In 1968 his technique led to the first successful operation with use of a bone marrow transplant by Robert A. Good. Later that year Bach led an operation himself. By 1975 Bach had improved his technique so that the test would not take days anymore, but hours. This led to the possibility to use organs and other transplant material from the recently deceased. Bach's work on transplant compatibility helped in later experiments that identified the major histocompatibility complex.

In 1979 Bach moved to the University of Minnesota, where he would work until 1992. During his time at Minnesota Bach developed in an interest in xenotransplantation, and with others, he looked into the possibilities of transplant rejection within xenotransplantation. In 1992 he moved to the Department of Surgery of the New England Deaconess Hospital and Harvard Medical School to become head of the Sandoz Center for Immunobiology. At Harvard Medical School Bach held the Lewis Thomas chair of surgery since 1995. The chair had been named after his inspiration. As head of the Sandoz Center amongst others researched the possibilities to use carbon monoxide to protect organs. In the later part of his career Bach was also concerned with the possible use of transplant tissue and organs from pigs on humans, foreseeing possible problems with new diseases, not yet known for humans.
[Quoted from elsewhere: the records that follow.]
(** * PintOS file system: buffer cache, indexed inodes, directories

    A shallow embedding of the file-system core of the repository
    (filesys/cache.c, filesys/inode.c, filesys/directory.c,
    filesys/filesys.c) and the properties its specification states.

    Conventions of the embedding.
    - C integers are [Z]; conversions to [size_t] and [block_sector_t]
      are written out as reductions modulo [2^32], signed division and
      remainder are [Z.quot] and [Z.rem].
    - A sector is its 512 bytes, [Z -> Z] from byte offset to byte; a
      32-bit word of a sector is decoded little-endian, as on the
      80x86 PintOS runs on.
    - The inode layer reaches the disk only through [set_inode_data]
      and [set_block_data], that is through [allocate_buffer] /
      [deallocate_buffer]. It is modelled against the cache's contract:
      [store w s] is the content of sector [s] as the cache serves it,
      and a pointer into a cache slot is the number of the sector the
      slot was acquired for; what is stored through such a pointer is
      what the next call finds there, whatever flag the slot was
      released with. The cache itself is modelled on its own in the
      second half of the definitions.
    - [malloc] and [calloc] are taken to succeed.
    - An [ASSERT] that fails, and a store or a read through a pointer
      that points nowhere, end the run: a function that can come to
      one returns an [option], and [None] is the run that does not
      return. *)

From Stdlib Require Import ZArith List Bool Lia String Ascii.
Import ListNotations.
Local Open Scope Z_scope.

(** ** Constants *)

(** devices/block.h *)
Definition BLOCK_SECTOR_SIZE : Z := 512.
(** filesys/inode.h *)
Definition MAX_FILE_SIZE : Z := 8127488.
Definition DIRECT_BLOCKS : Z := 124.
Definition BLOCKS_PER_SECTOR : Z := 125.
(** [uint32_t NO_SECTOR = -1;] *)
Definition NO_SECTOR : Z := 2 ^ 32 - 1.
(** filesys/directory.h and filesys/filesys.h *)
Definition NAME_MAX : Z := 14.
Definition ROOT_DIR_SECTOR : Z := 1.
(** filesys/cache.h *)
Definition CACHE_SIZE : nat := 64.

(** Conversion of an [int] to [size_t] (32 bits, unsigned). *)
Definition to_size_t (z : Z) : Z := z mod 2 ^ 32.

(** Reading an [off_t] (32 bits, signed) out of a stored word. *)
Definition to_off_t (z : Z) : Z := if z <? 2 ^ 31 then z else z - 2 ^ 32.

(** ** Sectors as bytes, words inside a sector *)

Definition sector_data : Type := Z -> Z.

Definition zero_sector : sector_data := fun _ => 0.

Definition byte_at (d : sector_data) (k : Z) : Z := d k mod 256.

(** The [i]-th [uint32_t] of a sector. *)
Definition get_word (d : sector_data) (i : Z) : Z :=
  byte_at d (4 * i) + 256 * byte_at d (4 * i + 1)
  + 65536 * byte_at d (4 * i + 2) + 16777216 * byte_at d (4 * i + 3).

Definition set_word (d : sector_data) (i v : Z) : sector_data :=
  fun k =>
    if (4 * i <=? k) && (k <? 4 * i + 4)
    then (v / 256 ^ (k - 4 * i)) mod 256
    else d k.

(** [memcpy (dst + ofs, src + from, n)] into a sector. *)
Definition blit (d : sector_data) (ofs : Z) (src : list Z) (from n : Z) : sector_data :=
  fun k =>
    if (ofs <=? k) && (k <? ofs + n)
    then nth (Z.to_nat (from + (k - ofs))) src 0
    else d k.

(** [memcpy (dst, src + ofs, n)] out of a sector. *)
Definition slice (d : sector_data) (ofs n : Z) : list Z :=
  map (fun j => d (ofs + Z.of_nat j)) (seq 0 (Z.to_nat n)).

(** [struct inode_disk]: [length] at byte 0, [is_dir] at byte 4,
    [sectors[DIRECT_BLOCKS + 2]] from byte 8 on. *)
Definition disk_length (d : sector_data) : Z := to_off_t (get_word d 0).
Definition disk_is_dir (d : sector_data) : bool := negb (byte_at d 4 =? 0).
Definition disk_sectors (d : sector_data) (idx : Z) : Z := get_word d (2 + idx).
Definition set_disk_length (d : sector_data) (len : Z) : sector_data := set_word d 0 len.
Definition set_disk_sectors (d : sector_data) (idx v : Z) : sector_data :=
  set_word d (2 + idx) v.

(** ** The free map *)

(** Modelled from the spec: the free-sector bitmap allocator
    (filesys/free-map.c is not among the sources). [allocate] hands out
    one free sector or fails, [release] marks a sector free. The bitmap
    has one bit per sector of the device, [true] for a sector in use;
    the lowest free sector is the one handed out. *)
Definition bitmap : Type := list bool.

Fixpoint bitmap_scan (b : bitmap) : option nat :=
  match b with
  | [] => None
  | used :: r => if used then option_map S (bitmap_scan r) else Some 0%nat
  end.

Fixpoint bitmap_set (b : bitmap) (n : nat) (v : bool) : bitmap :=
  match b, n with
  | [], _ => []
  | _ :: r, O => v :: r
  | x :: r, S m => x :: bitmap_set r m v
  end.

Definition bitmap_test (b : bitmap) (s : Z) : bool :=
  (0 <=? s) && nth (Z.to_nat s) b false.

(** What the file system asked of the free map, latest call first. *)
Inductive fm_event : Type :=
| FmAlloc (s : Z)
| FmFail
| FmRelease (s : Z).

(** ** In-memory inodes and the state of the file system *)

(** [struct inode]; [i_addr] is the address [malloc] returned for it,
    [data] is re-read from the cache at every use and [lock] plays no
    part in a sequential run. *)
Record inode : Type := mk_inode {
  i_addr : nat;
  i_sector : Z;
  open_cnt : Z;
  removed : bool;
  deny_write_cnt : Z
}.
In 1998, he was one of several scientists who called for a moratorium until a decision could be made on the topic by a public commission. At Harvard Bach also did research on the role of bilirubin, carbon monoxide and heme oxygenase in tolerance induction and graft survival.

Bach retired in 2006. Overall, he contributed to around 800 scientific papers during his career.

==Awards and honors==
Bach became a foreign member of the Royal Netherlands Academy of Arts and Sciences in 1987. In 1998 he was the winner of the Medawar Prize of The Transplantation Society.

At the end of his career Bach was awarded an honorary doctorate by the University of Vienna in 2004. His Austrian citizenship was also restored in this period.

==Personal life==
Bach was married twice and had six children. Two of his sons became physicians. With his first wife Bach also collaborated during his career. He died on 14 August 2011, aged 77, from a cardiac arrest in his home in Manchester-by-the-Sea, Massachusetts.